Ia duduk di salah satu bangku taman, menatap lalu lalang orang-orang yang sibuk dengan aktivitas mereka. Beberapa pekerja tampak berjalan cepat dengan setelan rapi, anak-anak berlarian di area bermain, dan beberapa pedagang kaki lima sibuk melayani pelanggan.
"Kalau tidak bisa membuka toko rias, mungkin aku harus mencoba karir lain?" pikirnya sambil menopang dagu.
Ia berpikir keras.
"Menjadi koki? Tapi aku belum pernah memasak di restoran besar. Hmm… atau aku mulai karir sebagai model? Aku memang pernah jadi artis, tapi apakah industri di tahun 1990 sama seperti di zamanku dulu?"
Ia menggigit bibirnya, bimbang dengan pilihan yang ada.
Tiba-tiba, seorang anak kecil yang sedang berlari tersandung dan jatuh di dekatnya. Lin Momo segera berjongkok dan membantunya bangun.
"Kamu tidak apa-apa?" tanyanya lembut.
Anak itu mengangguk, lalu tersenyum lebar sebelum berlari kembali ke arah ibunya.

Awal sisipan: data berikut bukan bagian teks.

(** * Sudoku engine and move history: a shallow embedding

    The grid engine (constraint check, backtracking generator, solution
    counter, clue removal, solver) is the same code in [script.js]
    (classes [SudokuGenerator] and [SudokuSolver]) and in the older
    stand-alone script; the two undo/redo ledgers differ and are embedded
    separately, in modules [Pwa] and [Classic]. *)

From Stdlib Require Import ZArith List Permutation Lia.
From stdpp Require Import base tactics option list gmap.

(** ** Grids

    A grid is an array of row arrays of numbers. Reading [grid[r][c]] out
    of range yields [undefined] in the source; here it is [None]. All the
    indices the engine computes on a 9x9 grid are in range. *)

Abbreviation Grid := (list (list Z)).

(** [grid[r][c]] *)
Definition cell (grid : Grid) (r c : nat) : option Z :=
  grid !! r ≫= (.!! c).

(** [grid[r][c] = v]; out of range the update does nothing (the engine
    never writes out of range on a 9x9 grid). *)
Definition setCell (grid : Grid) (r c : nat) (v : Z) : Grid :=
  alter (<[c := v]>) r grid.

(** [grid[r][c] === num] *)
Definition cellIs (grid : Grid) (r c : nat) (num : Z) : bool :=
  bool_decide (cell grid r c = Some num).

(** [Array(9).fill(null).map(() => Array(9).fill(0))] *)
Definition createEmptyGrid : Grid := replicate 9 (replicate 9 0%Z).

(** [grid.map(row => [...row])]: as a value the copy is the grid itself;
    what the copy means for sharing is the subject of module [Store]. *)
Definition copyGrid (grid : Grid) : Grid := map (λ row, row) grid.

(** ** Constraint checker: [isValid] / [isValidPlacement] *)

Definition isValid (grid : Grid) (row col : nat) (num : Z) : bool :=
  if existsb (λ c, cellIs grid row c num) (seq 0 9) then false
  else if existsb (λ r, cellIs grid r col num) (seq 0 9) then false
  else
    let boxRow := row / 3 * 3 in
    let boxCol := col / 3 * 3 in
    if existsb (λ r, existsb (λ c, cellIs grid r c num) (seq boxCol 3))
               (seq boxRow 3)
    then false
    else true.

(** ** Randomness

    [Math.random()] is an oracle. A run of the program consumes a stream
    [random : nat → nat] of raw draws, one per call, and the position in
    the stream is threaded through the code. The source only ever uses
    [Math.floor(Math.random() * n)], an integer in [0, n); it is the raw
    draw reduced modulo [n], so every value in [0, n) can come out and no
    other. *)

Definition randomBelow (random : nat → nat) (k : nat) (n : nat) : nat :=
  random k `mod` n.

(** [[arr[i], arr[j]] = [arr[j], arr[i]]] *)
Definition swap {A} (arr : list A) (i j : nat) : list A :=
  match arr !! i, arr !! j with
  | Some x, Some y => <[j := x]> (<[i := y]> arr)
  | _, _ => arr
  end.

(** The loop of the Fisher-Yates shuffle, [i] running down to 1. *)
Fixpoint shuffleFrom {A} (random : nat → nat) (i : nat) (k : nat)
    (arr : list A) : list A * nat :=
  match i with
  | 0 => (arr, k)
  | S i' =>
      let j := randomBelow random k (i + 1) in
      shuffleFrom random i' (S k) (swap arr i j)
  end.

Lin Momo tersenyum kecil melihatnya.
"Aku juga harus seperti anak kecil itu, jatuh bukan berarti menyerah. Aku hanya perlu mencoba cara lain," ucapnya dalam hati.
Ia menarik napas dalam-dalam, lalu berdiri dari bangku taman.
"Baiklah! Kalau belum bisa punya toko, aku akan mulai dari bawah dulu. Aku bisa jadi perias keliling sambil menabung. Suatu saat nanti, aku pasti bisa punya toko sendiri!"
Dengan semangat yang kembali menyala, Lin Momo melangkah pergi, pulang ke rumah.